#### Provided entries ####
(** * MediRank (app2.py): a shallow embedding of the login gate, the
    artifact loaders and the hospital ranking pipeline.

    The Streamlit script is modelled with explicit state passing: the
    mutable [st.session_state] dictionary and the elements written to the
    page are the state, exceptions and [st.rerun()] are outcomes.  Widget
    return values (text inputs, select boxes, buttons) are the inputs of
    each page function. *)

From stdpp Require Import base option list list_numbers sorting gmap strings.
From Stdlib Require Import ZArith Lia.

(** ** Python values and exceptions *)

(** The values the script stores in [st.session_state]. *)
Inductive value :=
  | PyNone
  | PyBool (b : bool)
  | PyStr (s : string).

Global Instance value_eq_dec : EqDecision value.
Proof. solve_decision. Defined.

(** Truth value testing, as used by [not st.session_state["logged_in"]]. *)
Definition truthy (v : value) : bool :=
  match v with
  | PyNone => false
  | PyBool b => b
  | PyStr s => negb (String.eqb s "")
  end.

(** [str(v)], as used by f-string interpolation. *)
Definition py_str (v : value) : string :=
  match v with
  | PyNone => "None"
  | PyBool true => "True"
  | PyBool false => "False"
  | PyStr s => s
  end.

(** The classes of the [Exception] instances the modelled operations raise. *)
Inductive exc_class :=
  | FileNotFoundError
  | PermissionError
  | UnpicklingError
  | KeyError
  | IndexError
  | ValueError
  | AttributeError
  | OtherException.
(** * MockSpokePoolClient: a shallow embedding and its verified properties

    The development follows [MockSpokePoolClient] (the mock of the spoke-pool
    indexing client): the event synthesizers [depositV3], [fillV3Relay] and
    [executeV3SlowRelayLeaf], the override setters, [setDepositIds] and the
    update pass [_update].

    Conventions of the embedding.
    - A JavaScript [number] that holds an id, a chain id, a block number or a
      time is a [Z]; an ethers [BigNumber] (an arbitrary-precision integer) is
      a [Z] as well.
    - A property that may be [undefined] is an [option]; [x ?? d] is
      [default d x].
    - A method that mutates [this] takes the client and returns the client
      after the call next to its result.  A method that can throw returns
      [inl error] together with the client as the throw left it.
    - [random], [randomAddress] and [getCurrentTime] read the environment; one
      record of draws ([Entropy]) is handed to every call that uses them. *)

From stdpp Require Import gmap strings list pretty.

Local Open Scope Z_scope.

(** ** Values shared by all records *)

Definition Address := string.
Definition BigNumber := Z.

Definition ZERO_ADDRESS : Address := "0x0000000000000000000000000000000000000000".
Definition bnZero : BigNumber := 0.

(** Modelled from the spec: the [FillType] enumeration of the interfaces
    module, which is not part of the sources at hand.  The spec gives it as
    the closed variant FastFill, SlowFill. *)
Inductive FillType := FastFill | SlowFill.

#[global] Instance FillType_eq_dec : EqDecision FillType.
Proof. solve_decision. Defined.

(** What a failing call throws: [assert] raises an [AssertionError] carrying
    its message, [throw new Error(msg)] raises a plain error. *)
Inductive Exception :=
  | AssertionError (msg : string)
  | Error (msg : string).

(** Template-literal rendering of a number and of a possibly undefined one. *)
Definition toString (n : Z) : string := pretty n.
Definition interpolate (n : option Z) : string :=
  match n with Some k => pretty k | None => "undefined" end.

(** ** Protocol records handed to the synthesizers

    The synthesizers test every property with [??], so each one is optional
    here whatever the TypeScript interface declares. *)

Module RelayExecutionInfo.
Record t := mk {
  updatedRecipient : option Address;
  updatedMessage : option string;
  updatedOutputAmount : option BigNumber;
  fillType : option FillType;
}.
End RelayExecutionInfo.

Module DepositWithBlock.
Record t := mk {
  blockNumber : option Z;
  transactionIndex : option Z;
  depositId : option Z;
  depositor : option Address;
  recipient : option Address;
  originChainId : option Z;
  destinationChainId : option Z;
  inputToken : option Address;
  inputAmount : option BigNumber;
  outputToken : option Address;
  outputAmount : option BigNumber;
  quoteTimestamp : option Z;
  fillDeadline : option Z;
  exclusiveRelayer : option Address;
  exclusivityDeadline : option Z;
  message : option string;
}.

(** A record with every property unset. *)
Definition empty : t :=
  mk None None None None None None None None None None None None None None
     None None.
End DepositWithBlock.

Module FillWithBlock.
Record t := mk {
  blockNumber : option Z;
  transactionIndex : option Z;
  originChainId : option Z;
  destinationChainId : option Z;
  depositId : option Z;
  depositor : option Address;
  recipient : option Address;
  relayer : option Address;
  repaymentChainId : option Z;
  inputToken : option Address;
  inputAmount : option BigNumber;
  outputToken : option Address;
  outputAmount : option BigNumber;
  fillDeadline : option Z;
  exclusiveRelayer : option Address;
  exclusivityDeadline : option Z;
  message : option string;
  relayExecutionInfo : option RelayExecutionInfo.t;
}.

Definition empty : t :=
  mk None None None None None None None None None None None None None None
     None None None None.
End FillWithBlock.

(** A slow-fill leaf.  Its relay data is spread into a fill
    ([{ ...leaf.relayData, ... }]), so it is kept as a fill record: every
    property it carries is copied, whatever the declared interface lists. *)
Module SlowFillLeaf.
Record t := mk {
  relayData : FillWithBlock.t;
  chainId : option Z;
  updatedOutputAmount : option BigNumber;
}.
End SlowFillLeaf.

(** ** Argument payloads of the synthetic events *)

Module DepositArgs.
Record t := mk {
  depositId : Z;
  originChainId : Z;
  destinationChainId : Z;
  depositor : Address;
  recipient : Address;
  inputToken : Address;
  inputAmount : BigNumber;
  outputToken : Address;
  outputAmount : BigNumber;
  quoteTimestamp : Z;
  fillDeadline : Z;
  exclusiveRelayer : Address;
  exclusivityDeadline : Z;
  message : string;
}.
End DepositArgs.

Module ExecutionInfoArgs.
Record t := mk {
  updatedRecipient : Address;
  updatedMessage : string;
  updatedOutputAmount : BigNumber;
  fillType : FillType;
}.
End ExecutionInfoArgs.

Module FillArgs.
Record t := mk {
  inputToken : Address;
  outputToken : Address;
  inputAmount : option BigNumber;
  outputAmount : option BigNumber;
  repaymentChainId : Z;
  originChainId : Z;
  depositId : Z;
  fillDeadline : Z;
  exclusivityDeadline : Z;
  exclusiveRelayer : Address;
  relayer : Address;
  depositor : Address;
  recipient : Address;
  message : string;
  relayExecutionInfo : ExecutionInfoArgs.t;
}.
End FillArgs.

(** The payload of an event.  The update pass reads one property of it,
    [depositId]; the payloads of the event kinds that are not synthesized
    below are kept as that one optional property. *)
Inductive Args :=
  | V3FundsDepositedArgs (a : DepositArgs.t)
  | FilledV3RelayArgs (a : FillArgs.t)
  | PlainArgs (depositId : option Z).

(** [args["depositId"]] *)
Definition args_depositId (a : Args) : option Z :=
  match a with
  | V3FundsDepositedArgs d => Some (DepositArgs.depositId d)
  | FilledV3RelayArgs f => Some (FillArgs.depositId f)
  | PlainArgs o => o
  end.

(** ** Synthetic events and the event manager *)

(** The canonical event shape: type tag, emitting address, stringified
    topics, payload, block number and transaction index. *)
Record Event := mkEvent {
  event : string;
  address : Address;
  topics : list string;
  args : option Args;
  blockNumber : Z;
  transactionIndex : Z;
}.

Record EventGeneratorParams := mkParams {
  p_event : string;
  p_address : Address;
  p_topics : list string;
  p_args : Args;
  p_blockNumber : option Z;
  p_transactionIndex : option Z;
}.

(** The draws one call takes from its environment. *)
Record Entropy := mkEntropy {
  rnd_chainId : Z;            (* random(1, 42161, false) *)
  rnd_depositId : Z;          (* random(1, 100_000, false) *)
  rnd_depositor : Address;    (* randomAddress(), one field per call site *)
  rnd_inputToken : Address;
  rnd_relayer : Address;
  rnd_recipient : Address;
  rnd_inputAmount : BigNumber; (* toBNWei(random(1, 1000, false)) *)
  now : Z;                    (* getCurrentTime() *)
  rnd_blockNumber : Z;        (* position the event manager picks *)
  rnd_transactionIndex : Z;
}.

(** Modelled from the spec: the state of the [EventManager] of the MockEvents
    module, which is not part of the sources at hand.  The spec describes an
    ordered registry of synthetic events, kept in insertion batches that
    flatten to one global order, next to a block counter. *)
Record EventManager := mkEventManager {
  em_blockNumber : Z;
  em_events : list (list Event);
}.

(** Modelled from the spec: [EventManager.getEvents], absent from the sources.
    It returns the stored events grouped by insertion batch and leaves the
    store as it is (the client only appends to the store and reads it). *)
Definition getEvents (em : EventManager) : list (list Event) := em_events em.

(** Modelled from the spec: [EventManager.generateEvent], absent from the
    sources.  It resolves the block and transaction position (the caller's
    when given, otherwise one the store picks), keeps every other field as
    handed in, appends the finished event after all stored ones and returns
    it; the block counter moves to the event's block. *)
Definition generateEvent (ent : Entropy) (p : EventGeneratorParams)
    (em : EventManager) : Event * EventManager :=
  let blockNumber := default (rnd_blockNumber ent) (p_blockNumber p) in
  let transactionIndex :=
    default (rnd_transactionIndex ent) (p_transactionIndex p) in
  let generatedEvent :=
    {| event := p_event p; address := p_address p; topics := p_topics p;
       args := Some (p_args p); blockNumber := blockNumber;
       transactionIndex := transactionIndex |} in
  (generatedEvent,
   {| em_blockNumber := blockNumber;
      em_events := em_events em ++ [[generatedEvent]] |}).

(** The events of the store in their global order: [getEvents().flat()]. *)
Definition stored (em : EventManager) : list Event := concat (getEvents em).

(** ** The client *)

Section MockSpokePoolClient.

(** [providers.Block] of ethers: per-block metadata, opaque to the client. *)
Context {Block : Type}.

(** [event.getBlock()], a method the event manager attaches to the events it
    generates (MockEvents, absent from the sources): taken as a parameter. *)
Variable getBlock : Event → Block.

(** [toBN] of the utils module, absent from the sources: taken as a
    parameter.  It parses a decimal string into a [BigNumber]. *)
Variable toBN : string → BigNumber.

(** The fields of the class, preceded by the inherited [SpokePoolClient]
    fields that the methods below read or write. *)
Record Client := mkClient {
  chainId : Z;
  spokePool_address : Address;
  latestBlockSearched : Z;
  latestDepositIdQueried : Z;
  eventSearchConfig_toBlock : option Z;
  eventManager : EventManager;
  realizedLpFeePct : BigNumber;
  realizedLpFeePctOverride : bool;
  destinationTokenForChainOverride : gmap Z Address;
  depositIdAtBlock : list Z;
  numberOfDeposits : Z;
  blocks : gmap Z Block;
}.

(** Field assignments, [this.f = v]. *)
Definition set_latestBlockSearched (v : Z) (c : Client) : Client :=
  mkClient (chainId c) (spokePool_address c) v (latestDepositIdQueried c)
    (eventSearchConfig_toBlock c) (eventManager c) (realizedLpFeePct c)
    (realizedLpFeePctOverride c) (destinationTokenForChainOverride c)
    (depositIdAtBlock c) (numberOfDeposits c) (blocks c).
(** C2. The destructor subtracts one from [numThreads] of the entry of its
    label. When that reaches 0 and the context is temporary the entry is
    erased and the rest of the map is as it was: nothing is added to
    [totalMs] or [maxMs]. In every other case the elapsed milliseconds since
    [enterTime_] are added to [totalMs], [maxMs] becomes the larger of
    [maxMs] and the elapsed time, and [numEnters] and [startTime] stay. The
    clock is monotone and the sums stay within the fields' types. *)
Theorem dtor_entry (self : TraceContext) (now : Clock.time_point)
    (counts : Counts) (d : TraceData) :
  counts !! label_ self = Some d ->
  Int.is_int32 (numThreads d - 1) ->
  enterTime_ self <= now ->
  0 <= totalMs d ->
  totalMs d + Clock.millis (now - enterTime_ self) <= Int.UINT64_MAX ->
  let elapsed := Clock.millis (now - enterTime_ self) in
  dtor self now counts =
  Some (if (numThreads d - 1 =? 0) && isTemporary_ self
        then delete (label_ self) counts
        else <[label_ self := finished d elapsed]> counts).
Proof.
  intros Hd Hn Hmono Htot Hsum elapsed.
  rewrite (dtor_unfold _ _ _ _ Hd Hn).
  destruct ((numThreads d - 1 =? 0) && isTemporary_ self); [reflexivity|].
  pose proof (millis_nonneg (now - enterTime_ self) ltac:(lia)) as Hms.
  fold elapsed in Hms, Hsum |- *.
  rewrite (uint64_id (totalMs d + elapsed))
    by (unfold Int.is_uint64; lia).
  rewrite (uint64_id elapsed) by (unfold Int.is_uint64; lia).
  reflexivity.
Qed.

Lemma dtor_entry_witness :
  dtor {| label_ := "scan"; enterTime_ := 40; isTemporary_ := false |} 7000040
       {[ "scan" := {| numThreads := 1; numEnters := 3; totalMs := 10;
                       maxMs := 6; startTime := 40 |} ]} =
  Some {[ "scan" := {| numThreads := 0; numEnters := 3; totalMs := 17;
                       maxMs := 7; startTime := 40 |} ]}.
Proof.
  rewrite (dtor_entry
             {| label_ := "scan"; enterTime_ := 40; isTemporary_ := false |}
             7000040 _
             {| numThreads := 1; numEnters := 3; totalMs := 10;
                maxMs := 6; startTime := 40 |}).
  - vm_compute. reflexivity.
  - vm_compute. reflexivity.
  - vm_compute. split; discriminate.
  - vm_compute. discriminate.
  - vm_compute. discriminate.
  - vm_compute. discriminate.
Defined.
####
Each line in the data where the string "stdpp" occurs should be identified and copied.

From stdpp Require Import base option list list_numbers sorting gmap strings.
From stdpp Require Import gmap strings list pretty.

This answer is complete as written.